Assigned task >> In full and word for word, copy the records that follow.

Records for this exercise >>
(** ** The values of the report in binary64 *)

Lemma count_le (c c' : Z -> Z -> bool) (observed predicted : list Z) :
  (forall o p, c o p = true -> c' o p = true) ->
  Spec.count c observed predicted <= Spec.count c' observed predicted.
Proof.
  intros I. revert predicted; induction observed as [|o observed IH];
    intros [|p predicted]; cbn [Spec.count]; try lia.
  specialize (IH predicted). specialize (I o p).
  destruct (c o p); [rewrite I by reflexivity|destruct (c' o p)];
    cbn [Z.b2z]; lia.
Qed.

Lemma true_negatives_le_observed (observed predicted : list Z) :
  length observed = length predicted ->
  Spec.count (fun o p => (p =? 0) && (o =? 0)) observed predicted
  <= Np.sum (observed_negatives observed).
Proof.
  intros E. unfold observed_negatives, Np.eq_scalar.
  rewrite <- (count_observed_only (fun o => o =? 0) observed predicted E).
  apply count_le. intros o p C. now apply andb_prop in C.
Qed.

Lemma sum_mask_bounds (a : list Z) (k : Z) :
  0 <= Np.sum (Np.eq_scalar a k) <= Z.of_nat (length a).
Proof.
  rewrite sum_eq_scalar. apply count_bounds.
Qed.

(** A count out of as many: NaN when both are zero, in [0, 1] otherwise. *)
Lemma binary64_ratio (k n : Z) :
  0 <= k <= n -> n < 2 ^ 53 ->
  if n =? 0 then Np.true_divide (F:=float) k n = nan
  else (0 <=? Np.true_divide k n)%float = true
       /\ (Np.true_divide k n <=? 1)%float = true.
Proof.
  intros K N. destruct (Z.eqb_spec n 0) as [->|N0].
  - replace k with 0 by lia. apply zero_over_zero.
  - apply binary64_rate_in_unit_interval; lia.
Qed.

Lemma binary64_zero_rate (n : Z) :
  0 < n < 2 ^ 53 -> Np.true_divide (F:=float) 0 n = 0%float.
Proof.
  intros N. apply Prim2SF_inj. unfold Np.true_divide. cbn [div of_int binary64].
  rewrite div_spec.
  destruct (of_int_normal n N) as (mn & en & -> & _). reflexivity.
Qed.

Lemma binary64_full_rate (k : Z) :
  0 < k < 2 ^ 53 -> Np.true_divide (F:=float) k k = 1%float.
Proof.
  intros K. apply Prim2SF_inj. unfold Np.true_divide. cbn [div of_int binary64].
  rewrite div_spec.
  destruct (of_int_normal k K) as (m & e & -> & B & E & _).
  destruct (SFdiv_normal m m e e B B E E) as (m' & e' & q & -> & Bm & QR & C).
  assert (Q : q = 2 ^ 53) by nia.
  destruct C as [(_ & M & E')|[C|[C|[C|C]]]]; try lia.
  replace e' with (-52) by lia.
  replace m' with 4503599627370496%positive by lia. reflexivity.
Qed.

(** A positive finite number over zero is the positive infinity. *)
Lemma binary64_over_zero (x : float) (m : positive) (e : Z) :
  Prim2SF x = S754_finite false m e -> (x / 0)%float = infinity.
Proof.
  intros X. apply Prim2SF_inj. rewrite div_spec, X. reflexivity.
Qed.

(** *** One minus a rate *)

Lemma shl_align_snd (m : positive) (e e' : Z) :
  e' <= e -> snd (shl_align m e e') = e'.
Proof.
  intros L. unfold shl_align.
  destruct (e' - e) as [|d|d] eqn:D; try lia; cbn [snd]; lia.
Qed.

Response to this exercise >>
(** ** The values of the report in binary64 *)

Lemma count_le (c c' : Z -> Z -> bool) (observed predicted : list Z) :
  (forall o p, c o p = true -> c' o p = true) ->
  Spec.count c observed predicted <= Spec.count c' observed predicted.
Proof.
  intros I. revert predicted; induction observed as [|o observed IH];
    intros [|p predicted]; cbn [Spec.count]; try lia.
  specialize (IH predicted). specialize (I o p).
  destruct (c o p); [rewrite I by reflexivity|destruct (c' o p)];
    cbn [Z.b2z]; lia.
Qed.

Lemma true_negatives_le_observed (observed predicted : list Z) :
  length observed = length predicted ->
  Spec.count (fun o p => (p =? 0) && (o =? 0)) observed predicted
  <= Np.sum (observed_negatives observed).
Proof.
  intros E. unfold observed_negatives, Np.eq_scalar.
  rewrite <- (count_observed_only (fun o => o =? 0) observed predicted E).
  apply count_le. intros o p C. now apply andb_prop in C.
Qed.

Lemma sum_mask_bounds (a : list Z) (k : Z) :
  0 <= Np.sum (Np.eq_scalar a k) <= Z.of_nat (length a).
Proof.
  rewrite sum_eq_scalar. apply count_bounds.
Qed.

(** A count out of as many: NaN when both are zero, in [0, 1] otherwise. *)
Lemma binary64_ratio (k n : Z) :
  0 <= k <= n -> n < 2 ^ 53 ->
  if n =? 0 then Np.true_divide (F:=float) k n = nan
  else (0 <=? Np.true_divide k n)%float = true
       /\ (Np.true_divide k n <=? 1)%float = true.
Proof.
  intros K N. destruct (Z.eqb_spec n 0) as [->|N0].
  - replace k with 0 by lia. apply zero_over_zero.
  - apply binary64_rate_in_unit_interval; lia.
Qed.

Lemma binary64_zero_rate (n : Z) :
  0 < n < 2 ^ 53 -> Np.true_divide (F:=float) 0 n = 0%float.
Proof.
  intros N. apply Prim2SF_inj. unfold Np.true_divide. cbn [div of_int binary64].
  rewrite div_spec.
  destruct (of_int_normal n N) as (mn & en & -> & _). reflexivity.
Qed.

Lemma binary64_full_rate (k : Z) :
  0 < k < 2 ^ 53 -> Np.true_divide (F:=float) k k = 1%float.
Proof.
  intros K. apply Prim2SF_inj. unfold Np.true_divide. cbn [div of_int binary64].
  rewrite div_spec.
  destruct (of_int_normal k K) as (m & e & -> & B & E & _).
  destruct (SFdiv_normal m m e e B B E E) as (m' & e' & q & -> & Bm & QR & C).
  assert (Q : q = 2 ^ 53) by nia.
  destruct C as [(_ & M & E')|[C|[C|[C|C]]]]; try lia.
  replace e' with (-52) by lia.
  replace m' with 4503599627370496%positive by lia. reflexivity.
Qed.

(** A positive finite number over zero is the positive infinity. *)
Lemma binary64_over_zero (x : float) (m : positive) (e : Z) :
  Prim2SF x = S754_finite false m e -> (x / 0)%float = infinity.
Proof.
  intros X. apply Prim2SF_inj. rewrite div_spec, X. reflexivity.
Qed.

(** *** One minus a rate *)

Lemma shl_align_snd (m : positive) (e e' : Z) :
  e' <= e -> snd (shl_align m e e') = e'.
Proof.
  intros L. unfold shl_align.
  destruct (e' - e) as [|d|d] eqn:D; try lia; cbn [snd]; lia.
Qed.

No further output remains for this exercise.